Hope you can advise as to the feasibility of this. It’s a wondering that hasn’t been worked through rigorously but I'll take the plunge to ask. Sorry if a bit daft.

If field observers far apart on the globe but on approximately the same meridian line (or another better line) take images/videos of the moon, anytime (supermoon included, perhaps especially), would that create some useful (yielding info) or interesting (artistically) 3D data (to analyse) or images (to look at)?

If so, what 2 or more groups/societies could be contenders to work together synchronously? Do they have to have the same equipment or image spec. can be basic anough?

I realised 3D lunar views have been available and taken by probes. I mean can astrophotographers on the ground achieve this, for fun and interest? (I cannot do this myself but am interested if this can be done and whether it is of interest for some people to make it happen.)
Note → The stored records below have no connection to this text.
Lemma replies_frames own tid rs u :
  accepts_unit own SERVER_UNIT_ID = true ->
  Forall (fun r => valid_request r /\ offers d r = true) rs ->
  replies own d (frames_from tid rs) u = (answers_from tid rs u, served rs u).
Proof.
  intros Ha. revert tid u. induction rs as [|r rs IH]; intros tid u Hrs; [done|].
  apply Forall_cons_iff in Hrs as [[Hr Ho] Hrs]. cbn [frames_from replies answers_from].
  rewrite tcp_reply_request by (done || apply next_tid_u16). by rewrite IH.
Qed.

Lemma frames_well_formed tid rs : Forall (fun r => valid_request r) rs -> Forall well_formed (frames_from tid rs).
Proof.
  intros Hrs. revert tid. induction Hrs as [|r rs Hr Hrs IH]; intros tid; [apply List.Forall_nil|]. cbn [frames_from].
  apply List.Forall_cons; [|apply IH]. pose proof (encode_request_bound r (valid_sendable r Hr)) as Hlen.
  pose proof (mbap_complete (next_transaction_id tid) SERVER_UNIT_ID (encode_request r) ltac:(lia)) as [Hm1 Hm2].
  rewrite mbap_length in Hm2. split; [lia|]. rewrite mbap_length. lia.
Qed.
End Device.

(** ** The program online *)

(** For every call two readings of the clock less than the timeout apart, and
    a socket that becomes readable. *)
Fixpoint timely `{Indet} (n : nat) (clk : list (option (Z * Z))) (sel : list poll_event) : Prop :=
  match n with
  | O => True
  | S n' => exists t t' clk' sel', clk = t :: t' :: clk' /\ sel = Ready :: sel' /\
      time_ms t' < u64 (time_ms t + RESPONSE_TIMEOUT_MS) /\ timely n' clk' sel'
  end.

Section Online.
Context {I : Indet} {U : Type} (h : mb_pdu_handlers U) (d : device U) `{!Implements h d}.

Record online (rs : list request) (u : U) (p : program) : Prop := Online {
  online_up : cli_initialized (client p) = 1;
  online_cfg : cli_cfg (client p) = config;
  online_sock : 0 <= cli_sock (client p);
  online_bytes : rx_bytes (rx (line p));
  online_stream : exists more closed,
    stream (rx (line p)) = (answers_from d (cli_tid (client p)) rs u ++ more, closed);
  online_time : timely (length rs) (clock (line p)) (selects (line p));
  online_room : eager on_signal (tx (line p)) (zlen (concat (frames_from (cli_tid (client p)) rs)));
}.

(** A call whose answer is on the way. *)
Lemma online_call r rs u out p :
  valid_request r -> offers d r = true -> has_words (fst (serve d r u)) -> room r out -> online (r :: rs) u p ->
  exists p', on_client (call r (Some out)) p
      = Ok ((exception_code (fst (serve d r u)), Some (filled (fst (serve d r u)) out)), p') /\
    online rs (snd (serve d r u)) p' /\ same_run p p' /\ os p' = os p /\
    cli_sock (client p') = cli_sock (client p) /\
    cli_tid (client p') = next_transaction_id (cli_tid (client p)) /\
    output (line p') = output (line p) ++ concat (frames_from (cli_tid (client p)) [r]).
Proof.
  intros Hr Ho Hw Hroom [Hi Hcfg Hs Hb (more & closed & Hst) Ht He]. pose proof (valid_sendable r Hr) as Hsend.
  cbn [answers_from frames_from timely length concat] in *.
  destruct Ht as (t & t' & clk & sel & Hck & Hsel & Hlt & Ht).
  assert (request_frame (client p) r = mbap (next_transaction_id (cli_tid (client p))) SERVER_UNIT_ID (encode_request r))
    as Hframe by (unfold request_frame; by rewrite Hcfg).
  rewrite length_app, Nat2Z.inj_add in He.
  assert (2 <= zlen (encode_response (fst (serve d r u))) <= 253) as Hx.
  { pose proof (respond_bound h d (encode_request r) u) as Hbound. unfold respond in Hbound.
    rewrite parse_encode_request in Hbound by done. exact Hbound. }
  destruct (call_answers r out (line p) (client p) SERVER_UNIT_ID [] (encode_response (fst (serve d r u)))
    (answers_from d (next_transaction_id (cli_tid (client p))) rs (snd (serve d r u)) ++ more) closed)
    as (w' & Hcall & Hout & Hst' & Hb' & Hroom' & t1 & ts & Hck' & Hts & Hsel'); [done..| |done| |].
  { by rewrite Hi. }
  { split; [|split; [done|split; [by rewrite <- app_assoc in Hst|split; [apply List.Forall_nil|split; [lia|]]]]].
    - rewrite Hframe. destruct He as [He1 He2]. split; [done|]. lia.
    - exists t, (t' :: clk), clk, sel. split; [done|]. exists [t']. split; [done|]. split; [|by rewrite Hsel].
      apply List.Forall_cons; [|apply List.Forall_nil]. unfold effective_response_timeout_ms. by rewrite Hcfg. }
  destruct (reply_serve h d r u out Hr Ho Hw) as [Hc Hf]. cbv zeta in Hc, Hf. rewrite Hc, Hf in Hcall.
  assert (clock w' = clk /\ selects w' = sel) as [Hclk1 Hsel1].
  { rewrite Hck in Hck'. injection Hck' as <- Hck'. destruct ts as [|? [|]]; simplify_eq/=.
    rewrite Hsel in Hsel'. by simplify_eq/=. }
  eexists. split.
  { unfold on_client. rewrite Hcall. cbn [cli_sock set_cli_tid]. rewrite (proj2 (Z.ltb_ge _ _)) by done.
    rewrite andb_false_r. done. }
  split; [|by rewrite Hframe, app_nil_r in *]. constructor; cbn [client line set_client set_line]; try done.
  - by eexists _, _.
  - by rewrite Hclk1, Hsel1.
  - apply Hroom'; [lia|]. by rewrite Hframe.
Qed.
End Online.

(** ** The server's registers *)

Section Registers.
Context (time : nat -> Z).

(** After the startup writes. *)
Definition configured (app : server_app) : Prop :=
  zlen (reg_bank app) = 32 /\ reg_bank app !!! 10%nat = 300 /\ reg_bank app !!! 11%nat = 1.

Lemma refresh_get app a :
  zlen (reg_bank app) = 32 -> 5 <= a < 32 ->
  reg_bank (Tcp.refresh time app) !!! Z.to_nat a = if a =? 20 then 0x0100 else reg_bank app !!! Z.to_nat a.
Proof.
  intros Hl Ha. unfold Tcp.refresh. cbn [reg_bank].
  rewrite !get_set_register by (rewrite ?set_register_length, ?Hl; (by vm_compute) || lia).
  unfold Tcp.REG_DEVICE_ID, Tcp.REG_UPTIME_HIGH, Tcp.REG_UPTIME_LOW, Tcp.REG_STATUS, Tcp.REG_HUMIDITY, Tcp.REG_TEMPERATURE.
  destruct (Z.eqb_spec a 20); [done|]. by zbool.
Qed.

Lemma refresh_length app : zlen (reg_bank (Tcp.refresh time app)) = zlen (reg_bank app).
Proof. unfold Tcp.refresh. cbn [reg_bank]. by rewrite !set_register_length. Qed.

Lemma refresh_configured app : configured app -> configured (Tcp.refresh time app).
Proof.
  intros (Hl & H10 & H11). split; [by rewrite refresh_length|].
  pose proof (refresh_get app 10 Hl ltac:(lia)) as R10. pose proof (refresh_get app 11 Hl ltac:(lia)) as R11.
  cbn [Z.eqb Pos.eqb] in R10, R11. change (Z.to_nat 10) with 10%nat in R10. change (Z.to_nat 11) with 11%nat in R11.
  by rewrite R10, R11.
Qed.

Lemma serve_one fc a app :
  zlen (reg_bank app) = 32 -> 5 <= a < 32 ->
  serve (Tcp.device time) (ReadRegisters fc a 1) app
  = (RegistersRead fc [if a =? 20 then 0x0100 else reg_bank app !!! Z.to_nat a], Tcp.refresh time app).
Proof.
  intros Hl Ha. cbn [serve Tcp.device dev_read_registers].
  replace (Tcp.REG_BANK_SIZE <? u32 (a + 1)) with false
    by (symmetry; apply Z.ltb_ge; unfold Tcp.REG_BANK_SIZE, u32; rewrite Z.mod_small; lia).
  unfold read_bank. change (seqZ 0 1) with [0]. cbn [map]. by rewrite Z.add_0_r, refresh_get.
Qed.

(** What the startup writes leave. *)
Lemma startup_served app :
  zlen (reg_bank app) = 32 ->
  exists app1 app2,
    serve (Tcp.device time) (WriteRegister REG_SETPOINT 300) app = (Written 6 10 300, app1) /\
    serve (Tcp.device time) (WriteRegisters REG_SETPOINT [300; 1]) app1 = (Written 16 10 2, app2) /\
    configured app2 /\ time_calls app2 = time_calls app.
Proof.
  intros Hl. eexists _, _. split; [done|]. split; [done|]. split; [|done]. unfold configured. cbn [reg_bank].
  set (bank := splice (reg_bank app) REG_SETPOINT [300]).
  assert (zlen bank = 32) as Hb by (unfold bank; rewrite splice_length by (rewrite ?Hl; by vm_compute); done).
  split; [rewrite splice_length by (rewrite ?Hb; by vm_compute); done|].
  by split; [apply (splice_lookup bank 10 [300; 1] 0)|apply (splice_lookup bank 10 [300; 1] 1)]; rewrite ?Hb.
Qed.
End Registers.

(** ** The program's calls *)

Definition tid_after (tid : Z) (rs : list request) : Z := fold_left (fun t _ => next_transaction_id t) rs tid.

Lemma frames_from_app tid rs1 rs2 :
  frames_from tid (rs1 ++ rs2) = frames_from tid rs1 ++ frames_from (tid_after tid rs1) rs2.
Proof. revert tid. induction rs1 as [|r rs1 IH]; intros tid; [done|]. cbn. by rewrite IH. Qed.

Section Together.
Context {I : Indet} (time : nat -> Z).

Definition example_device := Tcp.device time.
#[local] Instance device_implements : Implements (Tcp.handlers time) example_device := Tcp.implements time.

(** From [p] to [p'] the program has made the calls [rs] and printed [l]. *)
Record went (rs : list request) (l : list message) (p p' : program) : Prop := Went {
  went_account : account (os p') = account (os p);
  went_sock : cli_sock (client p') = cli_sock (client p);
  went_tid : cli_tid (client p') = tid_after (cli_tid (client p)) rs;
  went_printed : printed p' = printed p ++ l;
  went_output : output (line p') = output (line p) ++ concat (frames_from (cli_tid (client p)) rs);
}.

(** [m] makes the calls [rs], prints [l] and leaves the server in [u']. *)
Definition does (m : st program unit) (rs : list request) (l : list message) (u u' : server_app) : Prop :=
  forall rest p, online example_device (rs ++ rest) u p ->
  exists p', m p = Ok (tt, p') /\ online example_device rest u' p' /\ went rs l p p' /\ g_running p' = g_running p.

Lemma went_trans rs1 rs2 l1 l2 p p1 p2 : went rs1 l1 p p1 -> went rs2 l2 p1 p2 -> went (rs1 ++ rs2) (l1 ++ l2) p p2.
Proof.
  intros [A1 S1 T1 P1 O1] [A2 S2 T2 P2 O2]. constructor; [congruence..| | |].
  - rewrite T2, T1. unfold tid_after. by rewrite fold_left_app.
  - by rewrite P2, P1, app_assoc.
  - by rewrite O2, O1, T1, frames_from_app, concat_app, app_assoc.
Qed.

Lemma does_bind m1 m2 rs1 rs2 l1 l2 u u1 u2 :
  does m1 rs1 l1 u u1 -> does m2 rs2 l2 u1 u2 -> does (m1 ;;; m2) (rs1 ++ rs2) (l1 ++ l2) u u2.
Proof.
  intros H1 H2 rest p Hp. rewrite <- app_assoc in Hp. destruct (H1 _ p Hp) as (p1 & Hrun1 & Hp1 & Hw1 & R1).
  destruct (H2 _ p1 Hp1) as (p2 & Hrun2 & Hp2 & Hw2 & R2). exists p2.
  unfold bind. rewrite Hrun1. split; [exact Hrun2|]. split; [exact Hp2|]. split; [by eapply went_trans | congruence].
Qed.

Lemma online_print rs u p o :
  online example_device rs u p ->
  online example_device rs u (Program (os p) (line p) (client p) (printed p ++ [o]) (g_running p)).
Proof. intros [? ? ? ? ? ? ?]. by constructor. Qed.

(** One call and the line that reports it. *)
Lemma does_call (m : st (world * option mb_tcp_client_ctx) (Z * option (list Z))) (k : Z * option (list Z) -> st program unit)
    r out x u u' o :
  m = call r (Some out) -> serve example_device r u = (x, u') ->
  valid_request r -> offers example_device r = true -> has_words x -> room r out -> exception_code x = 0 ->
  (forall p, k (0, Some (filled x out)) p = print o p) ->
  does (bind (on_client m) k) [r] [o] u u'.
Proof.
  intros -> Hserve Hr Ho Hw Hroom Hx Hk rest p Hp.
  destruct (online_call (Tcp.handlers time) example_device r rest u out p Hr Ho ltac:(by rewrite Hserve) Hroom Hp)
    as (p1 & Hcall & Hp1 & [Hpr Hrun] & Hos & Hsock & Htid & Hout).
  rewrite Hserve in *. cbn [fst snd] in *. rewrite Hx in Hcall.
  eexists. unfold bind. rewrite Hcall, Hk. split; [done|]. split; [by apply online_print|].
  split; [|done]. constructor; cbn; [by rewrite Hos | done | done | by rewrite Hpr | done].
Qed.

Lemma report_does what failed a u :
  zlen (reg_bank u) = 32 -> 5 <= a < 32 -> (a = 20 \/ is_u16 (reg_bank u !!! Z.to_nat a)) ->
  does (report what failed a) [ReadRegisters 3 a 1]
    [Value what (if a =? 20 then 0x0100 else reg_bank u !!! Z.to_nat a)] u (Tcp.refresh time u).
Proof.
  intros Hl Ha Hw. eapply does_call; [done | by apply serve_one | | done | | done | done |].
  - split; [by left|]. unfold_defs. unfold is_u16. lia.
  - apply List.Forall_cons; [|apply List.Forall_nil]. destruct (Z.eqb_spec a 20); [done|]. by destruct Hw.
  - done.
Qed.

(** What one round prints, when the server's clock shows [t]. *)
Definition poll_report (t : Z) : list message :=
  [Measured 253 60 1 t; Value "Setpoint" 300; Value "Control" 1; Value "Device ID" 0x0100].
Some calculations below. Please help check if I missed something or made mistakes –quite dreading this.

Thank you!
Sol

Given moon perigee 357000 km, apogee 406000 km, earth dia. approx. 12700 km.
To have a similar angular 3D effects to: human eyes separation 7 cm, seeing an object x metre away,
Distance between 2 locations on Earth needs to be y:
X =3 metres, y = 8330 km when moon closest, 9474 km when moon furthest,
X = 5 metres, y = 4998 when moon closest, 5684 km when moon furthest.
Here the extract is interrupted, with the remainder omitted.